6) Mangrove plantation of Rhizophora species.
7) Melaleuca formation. It is found further inland approaching the terrain ecosystem especially in the are of sandy soil.
The results area quite satisfactory when compared to the study of Pumijumnong (1986).
The spectral signature of each formation of mangrove forest obtained from the study (fig, 4) indicates that the zonation of dominant species could be clearly identified by using TM 4 and TM 5 bands.

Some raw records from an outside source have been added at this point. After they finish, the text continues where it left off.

(* ===== verification/Dispatch.v ===== *)
(** * The read dispatcher of an account

    Models p2p [account_read_dispatcher.py]: the composition of the mailbox
    between callers and worker ([Mailbox]) with the account that owns the
    broker session ([BrokerAccount]).  It keeps two tables, from mailbox tickets
    to the requests sent for them and from wire tickets back to the mailbox.

    The callers run in other threads and touch the mailbox only.  They may act
    between any two accesses of the dispatcher to it: a history is given the
    calls they make, as a function of the steps made so far, and each access
    runs the calls that come before it.  The log of the mailbox is a ghost part
    of the state. *)

From Stdlib Require Import ZArith Lia.
From S2P Require Import Prelude Account AccessFrames Broker Mailbox Ptz BrokerAccount.

Module Dispatch.
Import Account(BrokerSequences, AccountPolicy(..), is_none).
Import AccessFrames(CertifiedNode, endpoint).
Import Broker(ReceiptTicket, ReadRequest, ReadCompletion, c_request, q_ticket, q_device, q_path, owned, requests, tickets, decoded, sealable, ends_use).
Import Mailbox(MailboxTicket, BrokerMailbox, _slots, request, unended, working, held, all_ended, lg_held, submissions, cancellations, s_ticket, s_device, s_path,
  s_deadline, event, Submitted, Handed, Bound, Released, Finished, bound, handed, finished, released, log_ok).
Import BrokerAccount(Jobs, JobsLaws, BrokerAccount, AccountRead, ar_request, AccountEvents, mkEvents, reads, heartbeats, outgoing, retired, Retirement(..),
  a_reads, a_heartbeat, a_reason, account_ok, step_ok).

#[local] Ltac go := cbv beta iota; ends_step.

Section Dispatch.
Context {J : Type} `{JobsJ : Jobs J}.

Record DispatchRead := mkRead { ticket : MailboxTicket; prepared : AccountRead }.
Record DispatchBatch := mkBatch { batch_reads : list DispatchRead; maintenance : AccountEvents }.

Record AccountReadDispatcher := mkDispatcher {
  mailbox : BrokerMailbox; _account : BrokerSequences * BrokerAccount (J := J);
  _requests : list (MailboxTicket * ReadRequest); _routes : list (ReceiptTicket * MailboxTicket)
}.

Definition account_read_dispatcher (node : CertifiedNode) (generation : Z) (local : bytes * Z) (policy : AccountPolicy) (state_reads : bool)
    (jobs : J) (t0 t1 : Z) : result AccountReadDispatcher :=
  mailbox ← Mailbox.broker_mailbox generation state_reads;
  account ← BrokerAccount.broker_account node generation local policy jobs t0 t1;
  Ok (mkDispatcher mailbox account [] []).

(** The dispatcher and the log of its mailbox. *)
Definition world : Type := AccountReadDispatcher * list event.
#[local] Abbreviation T := (M (world * nat)).

Definition set_mailbox b (x : world) : world := (mkDispatcher b (_account x.1) (_requests x.1) (_routes x.1), x.2).
Definition set_account a (x : world) : world := (mkDispatcher (mailbox x.1) a (_requests x.1) (_routes x.1), x.2).
Definition set_requests d (x : world) : world := (mkDispatcher (mailbox x.1) (_account x.1) d (_routes x.1), x.2).
Definition set_routes d (x : world) : world := (mkDispatcher (mailbox x.1) (_account x.1) (_requests x.1) d, x.2).

Definition to_account {A} (m : M (owned BrokerAccount) A) : T A := on (λ x, _account x.1) set_account m.

Section Clock.
Context (clock : nat → Z) (loads : bytes → decoded) (callers : nat → list Mailbox.call).
#[local] Notation now := (now clock).

(** The callers act. *)
Definition others : T unit := λ '(x, n),
  let '((b, n'), log) := Mailbox.run clock (callers n) (mailbox x.1, S n) x.2 in
  (((mkDispatcher b (_account x.1) (_requests x.1) (_routes x.1), log), n'), Ok tt).
Lemma registry_safe_witness :
  let e1 := mkEntry "driver/1" 9 false None Starting in
  let r1 := mkRegistry (Some 2) {[cam_a := e1]} false in
  let s1 := mkSystem r1 {[1 := InFactory cam_a]} in
  reachable (Some 2) s1 ∧ registry_ok s1 ∧
  (admit_source cam_b "driver/1" 8 false r1).2 = Raise (unavailable "source or driver resource already reserved") ∧
  (subscribe cam_a None (begin_source cam_a 5 r1).1).2 = Ok 5.
Proof.
  set (r0 := mkRegistry (Some 2) ∅ false).
  intros e1 r1 s1.
  assert (Hr : reachable (Some 2) s1).
  { apply (reachable_step _ (mkSystem r0 ∅)); [by apply reachable_new|].
    apply (step_admit r0 r1 ∅ 1 cam_a "driver/1" 9 false); [done|by vm_compute]. }
  split; [exact Hr|]. split; [apply (registry_safe _ _ Hr)|]. split; by vm_compute.
Defined.
End Registry.
Inductive gate_step : gsystem → gsystem → Prop :=
| gs_admit g ds c l :
    g_leases g !! l = None → gate_step (mkGSystem g ds) (mkGSystem (admit_viewer c l g).1 ds)
| gs_release g ds l : gate_step (mkGSystem g ds) (mkGSystem (release l g).1 ds)
| gs_hold g ds c : gate_step (mkGSystem g ds) (mkGSystem (hold c g).1 ds)
| gs_resume g ds c : gate_step (mkGSystem g ds) (mkGSystem (resume c g).1 ds)
| gs_suspend_waits g ds t c timeout start now g' deadline :
    ds !! t = None → suspend_enter c timeout start now g = (g', Ok (deadline, None)) →
    gate_step (mkGSystem g ds) (mkGSystem g' (<[t := (c, deadline)]> ds))
| gs_suspend_ends g ds c timeout start now g' res :
    suspend_enter c timeout start now g = (g', res) → (∀ d, res ≠ Ok (d, None)) →
    gate_step (mkGSystem g ds) (mkGSystem g' ds)
| gs_wake g ds t c deadline now g' :
    ds !! t = Some (c, deadline) → drain_pass c now deadline g = (g', Ok None) →
    gate_step (mkGSystem g ds) (mkGSystem g' ds)
| gs_wake_ends g ds t c deadline now g' res :
    ds !! t = Some (c, deadline) → drain_pass c now deadline g = (g', res) → res ≠ Ok None →
    gate_step (mkGSystem g ds) (mkGSystem g' (delete t ds))
| gs_interrupted g ds t c deadline :
    ds !! t = Some (c, deadline) → gate_step (mkGSystem g ds) (mkGSystem (drain_interrupted c g).1 (delete t ds)).

Inductive gate_reachable (capacity : Z) : gsystem → Prop :=
| gr_new g : viewer_gate capacity = Ok g → gate_reachable capacity (mkGSystem g ∅)
| gr_step s s' : gate_reachable capacity s → gate_step s s' → gate_reachable capacity s'.

(** ** Invariant *)

Record gate_inv (g : gate) : Prop := {
  gi_capacity : Z.of_nat (size (g_leases g)) ≤ g_capacity g;
  gi_holds : Z.of_nat (size (g_holds g)) ≤ 32;
  gi_cancelled : ∀ l le, g_leases g !! l = Some le → held (l_camera le) g = true → l_cancelled le = true;
  gi_drained : ∀ c, g_holds g !! c = Some HDrained → watched c g = false
}.

(** A camera is draining exactly while one thread waits for it. *)
Record drains_ok (hs : gmap string hold_state) (ds : gmap Z (string * Q)) : Prop := {
  do_held : ∀ t c d, ds !! t = Some (c, d) → hs !! c = Some HDraining;
  do_unique : ∀ t u c d d', ds !! t = Some (c, d) → ds !! u = Some (c, d') → t = u;
  do_waited : ∀ c, hs !! c = Some HDraining → ∃ t d, ds !! t = Some (c, d)
}.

Figure 4 Spectral signature of mangrove forest species zonation
at Khlung, Chanthaburi.
Conclusion
The study of reveals that the combination of multi-sensor data, SPOT-Panchromatic and Landsat-TM, yields, an excellent representation of ground features particularly on a false color composite image. Panchromatic image (resolution of 10 meters) gives better spatial characteristics whereas LANDSAT-TM offers spectral separabilities that are most useful for vegetation study.
The mangrove land cover zoning could be clearly identified using the combination of Panchromatic, TM 4 and TM 5. The species donation of mangrove forest was satisfactorily performed via digital classification, using these high resolution images particularly TM 4 and TM 5.
It should be noted, however, that only the satellite radiometric values were used to classify land cover type. A higher accuracy could perhaps be achieved with more separation between classes by incorporating some relevant information in the classification.
Reference
- Blasco, F 1982. Ecosystems mangroves: Fonctionnement, Utilite, Evolution: Oceanologies Acta, 1982 no sp. p.p. 225-230.
- Chapman, V.J. 1976 Mangrove Vegetation. Strausser Cramer, Germany 447 p.
- Klankamsorn, B. and T. Jaruppatha, 1987. Report on classification of Mangrove Forest Land-use zones in Thailand. Royal forest Department, Bangkok, Thailand. 55 p. (Thai version).
- Pumi Jumnong, N, 1986 Mangrove Forest Utilizable Management. Thesis M.s. in the faculty of Graduate Studies of Mahidol university, Bangkok, Thailand 117 p.
- Sabhasri, S. et al. 1987. Phytosociological studies on Mangrove Communities in Thailand. NRCT, Bangkok, Thailand . 48 p. (Thai version)
- Silapathong, C. 1989 zonation des Mangroves a Partir des Donnees Satellitaires a Haute Rsolution : Khlung, Thailand memoire DEA universite Paul Sabatier, Toulouse, France 78 p.
- Vibulsresth, S. et. al 1985 Mangrove Ecology Study using remote sensing RSD/NRCT, Bangkok, Thailand, 36p. (Thai version).